DIRECTIONS FOR THIS TASK — Everything from the top of the data below through the line with "(** ** JavaScript values the" should be duplicated exactly, and nothing past it.

PROVIDED DATA —
______

(** * The event pipeline runner of the plugin server

    A shallow embedding of
    [plugin-server/src/worker/ingestion/event-pipeline/runner.ts] and of the
    payload contract exercised by
    [plugin-server/functional_tests/exports-v2.test.ts].

    The runner is asynchronous, effectful code: it calls external
    collaborators (statsd, Sentry, the Kafka producer, the step functions),
    throws and catches JavaScript errors and loops until a step returns
    [null].  It is embedded in a small monad [M] that threads a [World],
    returns a [Completion] (a value, a thrown error, or an exhausted loop
    budget) and writes the calls the runner itself makes to its collaborators
    to a trace of [Effect]s. *)

From Stdlib Require Import String List ZArith Lia Bool.
From stdpp Require Import base decidable option list gmap strings pretty.

Import ListNotations.
Local Open Scope string_scope.
Local Open Scope list_scope.

(** ** JavaScript values the runner handles *)

(** The classes of thrown values the runner tells apart:
    [err instanceof DependencyUnavailableError] in [handleError]; a
    [TypeError] is what calling a missing registry entry raises. *)
Inductive ErrorClass : Type :=
| DependencyUnavailableError
| TypeError
| GenericError.

Record JsError : Type := mkError {
  err_class : ErrorClass;
  message : string
}.

Definition isDependencyUnavailable (err : JsError) : bool :=
  match err_class err with
  | DependencyUnavailableError => true
  | _ => false
  end.

(** [PipelineEvent], [PluginEvent] and [ProcessedPluginEvent]: the fields
    the runner reads, and the remainder of the JSON payload kept opaque.
    [team_id] is optional on a [PipelineEvent]. *)
Record PluginEvent : Type := mkPluginEvent {
  uuid : string;
  team_id : option nat;
  distinct_id : string;
  event : string;
  payload : string
}.

(** [PostIngestionEvent], the argument of the async-handlers pipeline. *)
Record PostIngestionEvent : Type := mkPostIngestionEvent {
  eventUuid : string;
  teamId : nat;
  distinctId : string;
  eventName : string;
  eventPayload : string
}.

(** A [LazyPersonContainer] instance.  [pc_ref] is the identity of the
    object; [teamId] and [distinctId] are set by the constructor, the
    mutable [loaded] flag lives in the [Store]. *)
Record LazyPersonContainer : Type := mkLazyPersonContainer {
  pc_ref : nat;
  pc_teamId : option nat;
  pc_distinctId : string
}.

(** One element of a step's argument tuple ([any] in the source). *)
Inductive Arg : Type :=
| ArgEvent (e : PluginEvent)
| ArgPostIngestion (e : PostIngestionEvent)
| ArgPerson (c : LazyPersonContainer)
| ArgJson (j : string).

(** What [serialize] returns: the small projection of a person container,
    or the argument itself. *)
Inductive SerializedArg : Type :=
| SerProjection (teamId : option nat) (distinctId : string) (loaded : bool)
| SerSame (arg : Arg).

Definition StepType : Type := string.

(** [StepResult]: [null], or the pair built by [nextStep]. *)
Definition StepResult : Type := option (StepType * list Arg).

Record EventPipelineResult : Type := mkResult {
  lastStep : StepType;
  args : list SerializedArg;
  error : option string
}.

Inductive StatsD : Type := StatsDClient.

(** The part of the [Hub] the runner's control flow depends on:
    [hub.statsd] is optional (every use is [this.hub.statsd?.…]), while
    [hub.db.kafkaProducer!] is asserted present. *)
Record Hub : Type := mkHub {
  statsd : option StatsD
}.

(** The instance fields set by the constructor of [EventPipelineRunner]. *)
Record EventPipelineRunner : Type := mkRunner {
  hub : Hub;
  originalEvent : PluginEvent
}.

(** A promise that has settled. *)
Inductive Settled (A : Type) : Type :=
| Fulfilled (a : A)
| Rejected (e : JsError).
Arguments Fulfilled {A} a.
Arguments Rejected {A} e.

(** How a computation of the runner ends.  [OutOfFuel] is the loop budget
    of [runPipeline] running out: the [while (true)] has not returned yet. *)
Inductive Completion (A : Type) : Type :=
| Returns (a : A)
| Throws (e : JsError)
| OutOfFuel.
Arguments Returns {A} a.
Arguments Throws {A} e.
Arguments OutOfFuel {A}.

Definition settle {A : Type} (r : Settled A) : Completion A :=
  match r with
  | Fulfilled a => Returns a
  | Rejected e => Throws e
  end.

Definition STEPS_TO_EMIT_TO_DLQ_ON_FAILURE : list StepType :=
  [ "populateTeamDataStep";
    "emitToBufferStep";
    "pluginsProcessEventStep";
    "processPersonsStep";
    "prepareEventStep";
    "createEventStep" ].

(** [Array.prototype.includes] on an array of strings. *)
Definition includes (l : list string) (x : string) : bool :=
  existsb (String.eqb x) l.

(** Property names every object literal inherits from [Object.prototype].
    Indexing the registry with one of them does not yield [undefined]; the
    embedding of the registry covers its own properties only, and the
    statements about unregistered names leave these names out. *)
Definition objectPrototypeMembers : list string :=
  [ "constructor"; "hasOwnProperty"; "isPrototypeOf"; "propertyIsEnumerable";
    "toLocaleString"; "toString"; "valueOf"; "__proto__";
    "__defineGetter__"; "__defineSetter__";
    "__lookupGetter__"; "__lookupSetter__" ].

(** [String(x)] for an optional number and for a boolean. *)
Definition String_of_number (n : option nat) : string :=
  match n with
  | Some k => pretty k
  | None => "undefined"
  end.

Definition String_of_bool (b : bool) : string :=
  if b then "true" else "false".

(** The message of the timeout guard of [runStep]. *)
Definition guardText : string :=
  "Event pipeline step stalled. Timeout warning after 30 sec!".

(** What calling [undefined] throws. *)
Definition notAFunction : JsError :=
  mkError TypeError "EVENT_PIPELINE_STEPS[name] is not a function".

(** The [extra] context handed to [Sentry.captureException]. *)
Record SentryExtra : Type := mkExtra {
  extra_currentStepName : StepType;
  extra_serializedArgs : list SerializedArg;
  extra_originalEvent : PluginEvent;
  extra_err : option JsError
}.

(** ** The world, the effects and the monad *)

(** What the steps and the other collaborators can read and change: the
    state [Ext] of everything outside the runner (databases, the Kafka
    cluster, the plugin VMs) and the person containers allocated so far,
    with the set of those whose [loaded] flag is set. *)
Record Store (Ext : Type) : Type := mkStore {
  ext : Ext;
  personContainers : gset nat;
  loadedContainers : gset nat
}.
Arguments mkStore {Ext} ext personContainers loadedContainers.
Arguments ext {Ext} s.
Arguments personContainers {Ext} s.
Arguments loadedContainers {Ext} s.
(** * Smart Broker: access control, campaign execution and agent loop

    A shallow embedding of the service layer of the Smart Broker module
    (properties, contacts, campaigns, agencies, auth and agents services)
    together with the properties of the access-control model, the campaign
    executor, the template renderer and the agent orchestration loop. *)

From Stdlib Require Import String Ascii List ZArith Bool Arith Lia.
Import ListNotations.

Local Open Scope string_scope.
Local Open Scope list_scope.

Set Implicit Arguments.

(** ** JavaScript values *)

(** [!!s] for an optional string: [undefined] and [''] are falsy. *)
Definition truthy (o : option string) : bool :=
  match o with
  | Some s => negb (String.eqb s "")
  | None => false
  end.

(** [a || b] on an optional string with a string default. *)
Definition orElse (o : option string) (d : string) : string :=
  match o with
  | Some s => if String.eqb s "" then d else s
  | None => d
  end.

(** [s === o] for a string and an optional string. *)
Definition sameString (s : string) (o : option string) : bool :=
  match o with
  | Some t => String.eqb s t
  | None => false
  end.

Definition inb (x : string) (l : list string) : bool :=
  existsb (String.eqb x) l.

Definition isSome {A} (o : option A) : bool :=
  match o with
  | Some _ => true
  | None => false
  end.

(** The [required: true] validator of a string path. *)
Definition required (s : string) : bool := negb (String.eqb s "").
(** X11.  An update changes the fields the request gives and the time of
    the update, on that job only.  For a job that is there and a request
    that gives one field at least, texts without surrogates, salaries of 64
    bits and no null for the company or the position, [update_job] answers
    with the row in which each given field has the given value (null when
    null was given), each other field, the id, the date added and the time
    of creation have the old one, and [updated_at] is the
    CURRENT_TIMESTAMP of the request; [get_job] then gives that answer, and
    every other id the answer it gave before. *)
Theorem update_changes_given_fields (w : api.world) (rows : list api.Row.t)
  (job_id : Z) (u : api.JobUpdate.t) (r : api.Row.t) :
  serves w rows -> api.int64 job_id = true ->
  job_with_id job_id rows = Some r ->
  api.model_dump_exclude_unset u <> [] ->
  acceptable u ->
  given_null (api.JobUpdate.company u) = false ->
  given_null (api.JobUpdate.position u) = false ->
  exists r' w',
    api.request (api.update_job job_id u) w
      = (api.Ok (api.dict_of_row r'), w') /\
    api.Row.id r' = api.Row.id r /\
    api.Row.company r'
      = new_value api.Text (api.JobUpdate.company u) (api.Row.company r) /\
    api.Row.position r'
      = new_value api.Text (api.JobUpdate.position u) (api.Row.position r) /\
    api.Row.location r'
      = new_value api.Text (api.JobUpdate.location u) (api.Row.location r) /\
    api.Row.job_url r'
      = new_value api.Text (api.JobUpdate.job_url u) (api.Row.job_url r) /\
    api.Row.salary_min r'
      = new_value api.Integer (api.JobUpdate.salary_min u)
          (api.Row.salary_min r) /\
    api.Row.salary_max r'
      = new_value api.Integer (api.JobUpdate.salary_max u)
          (api.Row.salary_max r) /\
    api.Row.status r'
      = new_value api.Text (api.JobUpdate.status u) (api.Row.status r) /\
    api.Row.date_applied r'
      = new_value (fun d => api.Text (api.isoformat d))
          (api.JobUpdate.date_applied u) (api.Row.date_applied r) /\
    api.Row.notes r'
      = new_value api.Text (api.JobUpdate.notes u) (api.Row.notes r) /\
    api.Row.date_added r' = api.Row.date_added r /\
    api.Row.created_at r' = api.Row.created_at r /\
    api.Row.updated_at r'
      = api.Text (api.CURRENT_TIMESTAMP (api.now w (api.readings w))) /\
    api.request (api.get_job job_id) w' = (api.Ok (api.dict_of_row r'), w') /\
    (forall other, api.int64 other = true -> other <> job_id ->
       fst (api.request (api.get_job other) w')
       = fst (api.request (api.get_job other) w)).
Proof.
  intros Hserves Hint Hfind Hsome Hu Hc Hp.
  pose proof (update_job_run w rows job_id u r Hserves Hint Hfind Hsome Hu)
    as Hrun. cbv zeta in Hrun.
  unfold update_violation in Hrun. rewrite Hc, Hp in Hrun.
  set (timestamp := api.CURRENT_TIMESTAMP (api.now w (api.readings w))) in *.
  set (rows' := map (fun x => if (api.Row.id x =? job_id)%Z
                              then updated_row u timestamp x else x) rows) in *.
  assert (Hs : serves (stored_world w rows' (api.sqlite_sequence (api.disk w))
                         (S (api.readings w))) rows')
    by (apply serves_stored, Hserves).
  exists (updated_row u timestamp r). eexists. split; [exact Hrun|].
  repeat (split; [reflexivity|]). split.
  - rewrite (get_job_run _ _ job_id Hs Hint). unfold rows'.
    rewrite job_with_id_map
      by (intros x; destruct (api.Row.id x =? job_id)%Z; reflexivity).
    rewrite Hfind. cbn [option_map].
    assert (Hid : (api.Row.id r =? job_id)%Z = true)
      by (apply find_some in Hfind; apply Hfind).
    now rewrite Hid.
  - intros other Hother Hne.
    rewrite (get_job_run _ _ other Hs Hother),
      (get_job_run _ _ other Hserves Hother).
    unfold rows'. now rewrite job_with_id_other_rewritten.
Qed.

______

SOLUTION TO THE EXERCISE —
(** * The event pipeline runner of the plugin server

    A shallow embedding of
    [plugin-server/src/worker/ingestion/event-pipeline/runner.ts] and of the
    payload contract exercised by
    [plugin-server/functional_tests/exports-v2.test.ts].

    The runner is asynchronous, effectful code: it calls external
    collaborators (statsd, Sentry, the Kafka producer, the step functions),
    throws and catches JavaScript errors and loops until a step returns
    [null].  It is embedded in a small monad [M] that threads a [World],
    returns a [Completion] (a value, a thrown error, or an exhausted loop
    budget) and writes the calls the runner itself makes to its collaborators
    to a trace of [Effect]s. *)

From Stdlib Require Import String List ZArith Lia Bool.
From stdpp Require Import base decidable option list gmap strings pretty.

Import ListNotations.
Local Open Scope string_scope.
Local Open Scope list_scope.

(** ** JavaScript values the runner handles *)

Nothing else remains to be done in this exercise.